At least from my perspective, music has always had a cinematic quality to it. Whether it’s the suspenseful, dramatic feel that can define a movie score or a band’s bright, anthemic choruses that epitomize the Hollywood essence, cinema and music often go hand in hand. Many bands even try to model their music after the magic of film; Crown the Empire released a concept LP last year that played out like a screenplay and, thanks to their frontman’s experience as an actor, 30 Seconds to Mars is a rock band that lives and breathes with cinematic blood. The Ongoing Concept, a hardcore band out of Idaho, is bringing this approach to the metal scene. With their debut full-length, Saloon, they have created an artistic endeavor that is memorable, colorful and animated.
Bringing a chaos similar to bands like Norma Jean and The Chariot, The Ongoing Concept is overflowing with energetic zeal. Their tracks are loaded with shredding guitars, high-pitched wails, handclaps, chants, organs, piano and even some banjo here and there. For hardcore music, this is pushing the boundaries. The quartet is attempting to develop their own identity and their own vibe, and on Saloon, they successfully do so. “Cover Girl” is a boot stomp of metallic fervor, and the use of banjo in the song doesn’t feel forced. Rather, the banjo lines are incorporated to give it spring, and the placid outro allots time for the instrument to shine. While this track sets the tone for the rest of the record, the great thing about Saloon is that it’s full of variety and diversity. These 11 songs are more than just songs – they’re stories with their own sounds and their own unique atmospheres.
Luckily, too, gravity doesn’t pull them down. The quartet reaches for the stars on every single track, and they are still able to hold their own. “You Are the One” is one of the album’s catchiest offerings, and its handclaps, keys and gang vocals boost the spirit of the band’s rocky underbelly. “Sidelines” is the best example of the group’s moving down-to-earth side. The piano ballad lets Dawson Scholz’s impeccable clean vocals shine as he spills his emotions all over the song’s flavorful canvas. The track’s vulnerability is a very calming change from the electricity of the band’s heavier roots.

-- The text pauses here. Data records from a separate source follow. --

(** [BufferPoolManager::FetchPageImpl]; the result is the returned [Page*]. *)
Definition FetchPageImpl (fuel : nat) (page_id : page_id_t) : M page_ptr :=
  let* pt := gets page_table_ in
  let* found :=
    match pt !! page_id with
    | Some frame_id => ret (Some (Some frame_id, frame_id))
    | None =>
        let* replacement := Fetch_find_replacement fuel in
        match replacement with
        | None => ret None
        | Some (target_page, frame_id) =>
            update target_page (ResetAll page_id) >>
            page_table_emplace page_id frame_id >>
            deref target_page >>
            let* bytes := disk_ReadPage page_id in
            update target_page (set_data bytes) >>
            ret (Some (target_page, frame_id))
        end
    end in
  match found with
  | None => ret None
  | Some (target_page, frame_id) =>
      update target_page (add_pin_count 1) >>
      replacer_Pin frame_id >>
      ret target_page
  end.

(** [BufferPoolManager::UnpinPageImpl] *)
Definition UnpinPageImpl (page_id : page_id_t) (is_dirty : bool) : M bool :=
  let* pt := gets page_table_ in
  match pt !! page_id with
  | None => ret false
  | Some frame_id =>
      replacer_Unpin frame_id >>
      update (Some frame_id) (add_pin_count (-1)) >>
      ret true
  end.

(** [BufferPoolManager::FlushPageImpl] *)
Definition FlushPageImpl (page_id : page_id_t) : M bool :=
  let* pt := gets page_table_ in
  match pt !! page_id with
  | None => ret false
  | Some frame_id =>
      let* pg := deref (Some frame_id) in
      disk_WritePage page_id (data_ pg) >>
      update (Some frame_id) (set_is_dirty false) >>
      ret true
  end.

(** [BufferPoolManager::NewPageImpl]; the result is the value written to
    [*page_id] (if any) and the returned [Page*]. *)
Definition NewPageImpl (fuel : nat) : M (option page_id_t * page_ptr) :=
  let* fl := gets free_list_ in
  let* r := gets replacer_ in
  if (length fl =? 0) && (Size r =? 0)%Z then ret (None, None)
  else
    let* allocated_page_id := disk_AllocatePage in
    let* chosen :=
      if negb (length fl =? 0) then
        let* new_frame_id := free_list_pop_back in
        ret (Some (Some new_frame_id, new_frame_id))
      else
        let* has_victim := replacer_Victim fuel in
        match has_victim with
        | None => ret None
        | Some new_frame_id =>
            let target_page : page_ptr := Some new_frame_id in
            let* victim_page := deref target_page in
            (if is_dirty_ victim_page
             then disk_WritePage (page_id_ victim_page) (data_ victim_page)
             else ret tt) >>
            page_table_erase (page_id_ victim_page) >>
            ret (Some (target_page, new_frame_id))
        end in
    match chosen with
    | None => ret (None, None)
    | Some (target_page, new_frame_id) =>
        update target_page (ResetAll allocated_page_id) >>
        page_table_emplace allocated_page_id new_frame_id >>
        ret (Some allocated_page_id, target_page)
    end.

(** [BufferPoolManager::DeletePageImpl] *)
Definition DeletePageImpl (page_id : page_id_t) : M bool :=
  let* pt := gets page_table_ in
  match pt !! page_id with
  | Some frame_id =>
      let* current_page := deref (Some frame_id) in
      if negb (pin_count_ current_page =? 0)%Z then ret false
      else
        update (Some frame_id) (ResetAll INVALID_PAGE_ID) >>
        page_table_erase page_id >>
        let* fl := gets free_list_ in
        set_free_list (fl ++ [frame_id]) >>
        ret true
  | None => ret true
  end.

(** [BufferPoolManager::FlushAllPagesImpl]; the iteration order of the
    [unordered_map] is unspecified, here it is the order of [map_to_list]. *)
Definition FlushAllPagesImpl : M unit :=
  let* pt := gets page_table_ in
  foldr (fun entry rest => FlushPageImpl (fst entry) >> rest) (ret tt)
        (map_to_list pt).

(** ** Vocabulary of the statements *)

(** The number of slots of the ring that are in the replacer. *)
Fixpoint in_count (rb : list FrameStat) : nat :=
  match rb with
  | [] => 0
  | s :: rb' => (if is_in s then 1 else 0) + in_count rb'
  end.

While the hardcore sections aren’t superb in terms of crunch or technicality, they do an excellent job of offsetting the melodic, catchy sections. In fact, as a standalone hardcore band, The Ongoing Concept would probably not get much attention. Scholz’s shrill high screams are another downside in this regard; they’re hard to get used to, and many people may not be able to swallow them. Luckily they aren’t completely overbearing, and the organic combination of chaos, melody and alternative elements makes Saloon a fun, interesting listen. At times, the band is able to bring the energy of bands like The Dillinger Escape Plan (and Scholz’s mid-level screams even remind me a bit of Greg Puciato). Songs like “Class of Twenty-Ten” and the organ-infused rocker “Failures & Fakes” are easy to picture being played live, and that’s because they are adrenaline-laced jams that hint at artists who made it big with their enticing stage presences – ranging from Bruce Hornsby to Underoath to even Glassjaw.
The key to creating music that really strikes the senses and makes a lasting impact is having the ability to build an atmosphere, an essence, a vibe. Many artists just make their songs come alive, and as a result, they can achieve a feeling that exists beyond the notion of a single album or iTunes playlist. These songs have a visibility to them and a vivid intensity seeping through their foundation. The record’s full conceptualization makes it feel like a spaghetti western with a metal twist, and the high amount of dialogue helps establish a setting. While The Ongoing Concept could definitely improve as a group of musicians, with their first album, their music has already found their identity and their calling. Saloon is a cinematic experience, a fun playthrough and an energetic group of songs.